What to work on:
In the listing below, print exactly the lines between the line holding "- intros id" and the line holding "Lemma full_service_ok : service_ok", inclusive, and no more.

Records:
━━━━━━━━━━━━━━━━━━━━━━━━━━━━━━
(* ===== verification/ToyWeb.v ===== *)
(** * Witnesses of the theorems about the web interface

    A key derivation, the reading of certificates and a database whose disk is
    full, for concrete runs of the web interface. *)

From S2P Require Import Prelude GoStrings GoJson GoCrypto GoX509 Toy ToyX509 Encryption Model KeyCrypto CertCrypto StoreCore SecretStore EncryptedStore KeyStore CertStore HttpJson Http HttpSecrets HttpKeys HttpCerts ToyHttp HttpProofs GoSql Auth AuthProofs ToyAuth WebJson Web WebProofs.

#[export] Instance toy_pbkdf2 : Pbkdf2 := {| pbkdf2_Key pw salt _ n := take n (pw ++ salt ++ replicate n (bmk 0)) |}.
#[export] Instance toy_pbkdf2_laws : Pbkdf2Laws toy_pbkdf2.
Proof. split. intros pw salt iter n. cbn. rewrite length_take, !length_app, length_replicate. lia. Qed.

#[export] Instance toy_webx509 : WebX509 := {|
  cert_Subject _ := "CN=toy"%string; cert_Issuer _ := "CN=toy"%string; cert_SerialNumber _ := 1;
  cert_NotBefore _ := 0; cert_NotAfter _ := 1;
|}.

Lemma toy_config_readable (a : Service) : config_readable a.
Proof. intros k. cbn. by destruct (_ !! k). Qed.

(** ** Setting up *)

Definition demo_web : Web Store := web_New demo_service New.
Definition ui_request (route : ui_route) (cookie : option string) (ms : list (string * string)) : WebRequest :=
  mkWebRequest route cookie (Some (to_bytes (demo_object ms))).
Definition setup_request : WebRequest :=
  ui_request UISetup None [("username", "root"); ("password", "pw"); ("passphrase", "open sesame")]%string.
Definition unlock_request (passphrase : string) : WebRequest := ui_request UIUnlock None [("passphrase"%string, passphrase)].

Definition setup_web : Web Store := (run_handler (handleSetup toy_env setup_request) demo_web).2.
Lemma setup_web_ok : run_handler (handleSetup toy_env setup_request) demo_web = (Ok ok_response, setup_web).
Proof. apply fst_pair. vm_compute. reflexivity. Qed.

(** The process starts again, over a new in-memory store. *)
Definition again_service : Service := match Open_on (svc_db (w_auth setup_web)) with Ok a => a | _ => demo_service end.
Lemma again_service_ok : Open_on (svc_db (w_auth setup_web)) = Ok again_service.
Proof.
  assert (bool_decide (is_Ok (Open_on (svc_db (w_auth setup_web)))) = true) as H by (vm_compute; reflexivity).
  unfold again_service. by destruct (Open_on _).
Qed.
Definition again_web : Web Store := web_New again_service New.

Lemma setup_then_unlock_witness :
  isLocked again_web = true ∧
  w_encKey (run_handler (handleUnlock (unlock_request "open sesame")) again_web).2 = w_encKey setup_web ∧
  (run_handler (handleUnlock (unlock_request "guess")) again_web).1 = Ok (web_error 401 "incorrect passphrase").
Proof.
  destruct (setup_then_unlock toy_env setup_request demo_web ok_response setup_web setup_web_ok eq_refl)
    as (req & key & salt & token & Hreq & Hkey & _ & Henc & _ & Hagain).
  destruct (Hagain again_service New again_service_ok (toy_config_readable again_service)) as (_ & Hl & Hu & _).
  split; [exact Hl|]. split.
  - rewrite Henc. change again_web with (web_New again_service New). rewrite (Hu (unlock_request "open sesame")); [done|].
    vm_compute in Hreq. injection Hreq as <-. vm_compute. reflexivity.
  - vm_compute. reflexivity.
Defined.

(** ** A database whose disk is full when the token is stored *)

Definition full_sql : Sql := {|
  adb := toy_db; schema_of := td_schema; users_of := td_users; config_of := td_config;
  sql_Open := @sql_Open toy_sql; sql_Create := @sql_Create toy_sql; sql_Ping := @sql_Ping toy_sql;
  sql_AdminExists := @sql_AdminExists toy_sql; sql_Begin := @sql_Begin toy_sql; sql_Commit := @sql_Commit toy_sql;
  sql_InsertUser := @sql_InsertUser toy_sql; sql_UserByName := @sql_UserByName toy_sql;
  sql_AllUsers := @sql_AllUsers toy_sql; sql_DeleteUser := @sql_DeleteUser toy_sql; sql_ConfigGet := @sql_ConfigGet toy_sql;
  sql_ConfigSet k v d :=
    if decide (k = "enc_verify"%string) then (Err (SqlError (Text "database or disk is full")), d) else @sql_ConfigSet toy_sql k v d;
|}.
Lemma full_sql_laws : SqlLaws full_sql.
Proof.
  pose proof toy_sql_laws as [H1 H2 H3 H4 H5 H6 H7 H8 H9 H10 H11 H12 H13 H14 H15 H16 H17 H18].
  assert (∀ d d', @db_same toy_sql d d' → @db_same full_sql d d') as Hsame by (by intros d d' []).
  assert (∀ u d d', @inserted toy_sql u d d' → @inserted full_sql u d d') as Hins by (by intros u d d' []).
  split; try assumption.
  - intros q d o d' ? ?. by apply Hsame, (H3 q d o d').
  - intros d t ?. by apply Hsame, (H5 d t).
  - intros t d d' ?. by apply Hsame, (H6 t d d').
  - intros t d o d' ? ?. by apply Hsame, (H7 t d o d').
  - intros u d d' ?. by apply Hins, (H8 u d d').
  - intros u d o d' ? ?. by apply Hsame, (H9 u d o d').
  - intros id d o d' ? ?. by apply Hsame, (H14 id d o d').
  - intros k v d d'. cbn. case_decide; [done|]. apply (H17 k v d d').
  - intros k v d o d'. cbn. case_decide; [by intros [= <- <-]|]. intros. apply Hsame. by apply (H18 k v d o d').
Qed.

Definition full_service : Service (H:=full_sql) :=
  match NewMemory (D:=full_sql) with Ok s => s | _ => mkService (toy_nothing : @adb full_sql) ∅ end.

Lemma full_service_ok : service_ok (D:=full_sql) full_service.
Proof.
  destruct (Open_empty (D:=full_sql) (SqlLaws0:=full_sql_laws) ":memory:" (toy_nothing : @adb full_sql) full_service) as (Hu & _ & Hx & Hs); [done..|].
  unfold service_ok. rewrite Hu, Hx, Hs. split; [|split; [apply map_Forall_empty|done]].
  split; [|split]; intros k u; by rewrite lookup_empty.
Qed.

Definition full_web : Web (H:=full_sql) Store := web_New (D:=full_sql) full_service New.

(** The steps of the setup on it. *)
Definition full_key : bytes * bytes * string :=
  match new_vault_key toy_env "open sesame" with Ok x => x | _ => ([], [], ""%string) end.
Definition full_user : outcome auth_error User * Service (H:=full_sql) :=
  Setup (D:=full_sql) (skip_rand 2 toy_env) "root" "pw" full_service.
Definition full_admin : User := match full_user.1 with Ok u => u | _ => mkUser "" "" "" "" 0 end.
Definition full_a2 : Service (H:=full_sql) :=
  (SetConfig (D:=full_sql) "enc_salt" (hex_EncodeToString full_key.1.1) full_user.2).2.
Definition full_a4 : Service (H:=full_sql) := (DeleteUser (D:=full_sql) (u_ID full_admin) full_a2).2.

Lemma setup_rollback_leaves_locked_witness :
  let w' := mkWeb (H:=full_sql) full_a4 New None in
  (run_handler (handleSetup (D:=full_sql) toy_env setup_request) full_web).1 = Ok (web_error 500 "database or disk is full") ∧
  isLocked (D:=full_sql) w' = true ∧
  (run_handler (handleUnlock (D:=full_sql) (unlock_request "open sesame")) w').1 =
    Ok (web_error 500 "encryption verification token missing") ∧
  (@api_SetSecret Store (kvStore (D:=full_sql) w') toy_env "db" (mkSecretSetRequest "hunter2" "" None None) New).1 =
    Err (OtherError locked_message).
Proof.
  intros w'.
  destruct (setup_rollback_leaves_locked (D:=full_sql) (St:=Store) (SqlLaws0:=full_sql_laws) toy_env setup_request full_web
    (mkSetupRequest "root" "pw" "open sesame") full_key.1.1 full_key.1.2 full_key.2 full_admin full_user.2 full_a2
    (SqlFailure (SqlError (Text "database or disk is full"))) full_a2 full_a4) as (Hs & _ & Hl & Hu & Hset & _).
  - vm_compute. reflexivity.
  - discriminate.
  - vm_compute. reflexivity.
  - apply fst_pair. vm_compute. reflexivity.
  - reflexivity.
  - reflexivity.
  - apply fst_pair. vm_compute. reflexivity.
  - exact full_service_ok.
  - reflexivity.
  - vm_compute. reflexivity.
  - intros k. cbn. by destruct (_ !! k).
  - split; [by rewrite Hs|]. split; [exact Hl|].
    split; [|exact (f_equal fst (Hset toy_env "db"%string (mkSecretSetRequest "hunter2" "" None None) New))].
    exact (f_equal fst (Hu (unlock_request "open sesame") "open sesame"%string ltac:(vm_compute; reflexivity) ltac:(discriminate))).
Defined.

(** ** A locked vault *)

Lemma plain_db : plain_name "db".
Proof. split; [discriminate|]. vm_compute. set_solver. Qed.

Lemma locked_vault_refuses_witness :
  (serve_api toy_env (demo_request "PUT" "/secrets/db" "" (demo_object [("value"%string, "s3cret"%string)])) again_web).1 =
    Ok (mkResponse 500 (ErrorBody (NewKeyVaultError "InternalServerError" locked_message))) ∧
  (run_handler (handleCreateSecret toy_env
      (ui_request UICreateSecret None [("name", "db"); ("value", "s3cret")]%string)) again_web).1 =
    Ok (web_error 500 locked_message).
Proof.
  destruct (locked_vault_refuses again_web) as [Ha Hu]; [vm_compute; reflexivity|]. split.
  - rewrite (Ha toy_env _ "db"%string (mkSecretSetRequest "s3cret" "" None None)); [reflexivity| |reflexivity|reflexivity|].
    + exact plain_db.
    + vm_compute. reflexivity.
  - rewrite (Hu toy_env _ (mkUICreateSecret "db" "s3cret" "" None None)); [reflexivity|vm_compute; reflexivity|discriminate].
Defined.

(** ** Sessions *)

Definition login_request : WebRequest := ui_request UILogin None [("username", "root"); ("password", "pw")]%string.
Definition login_response : WebResponse :=
  match (serve_ui toy_env login_request setup_web).1 with Ok rsp => rsp | _ => no_content end.
Definition login_web : Web Store := (serve_ui toy_env login_request setup_web).2.
Definition login_token : string := match ws_Cookie login_response with Some c => ck_Value c | None => ""%string end.
Lemma login_web_ok : serve_ui toy_env login_request setup_web = (Ok login_response, login_web).
Proof. apply fst_pair. vm_compute. reflexivity. Qed.

Lemma login_cookie_session_witness :
  (serve_ui toy_env (mkWebRequest UIMe (Some login_token) None) login_web).1 =
    Ok (web_json 200 (json_of_authResponse "root" RoleAdmin)).
Proof.
  destruct (login_cookie_session toy_env login_request setup_web login_response login_web login_web_ok eq_refl)
    as (req & token & role & Hreq & Hc & Hb & Hme & _); [vm_compute; reflexivity|vm_compute; split; discriminate|].
  vm_compute in Hreq. injection Hreq as <-. vm_compute in Hc. injection Hc as <-. vm_compute in Hb. injection Hb as <-.
  exact (Hme toy_env None).
Defined.

Lemma ui_authorization_witness :
  (serve_ui toy_env (ui_request (UIDeleteUser "1") None []) setup_web).1 = Ok (web_error 401 "authentication required").
Proof.
  destruct (proj1 (ui_authorization toy_env (ui_request (UIDeleteUser "1") None []) setup_web) eq_refl eq_refl)
    as (w' & H & _). by rewrite H.
Defined.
━━━━━━━━━━━━━━━━━━━━━━━━━━━━━━
Expected answer:
  - intros id d o d' ? ?. by apply Hsame, (H14 id d o d').
  - intros k v d d'. cbn. case_decide; [done|]. apply (H17 k v d d').
  - intros k v d o d'. cbn. case_decide; [by intros [= <- <-]|]. intros. apply Hsame. by apply (H18 k v d o d').
Qed.

Definition full_service : Service (H:=full_sql) :=
  match NewMemory (D:=full_sql) with Ok s => s | _ => mkService (toy_nothing : @adb full_sql) ∅ end.

Lemma full_service_ok : service_ok (D:=full_sql) full_service.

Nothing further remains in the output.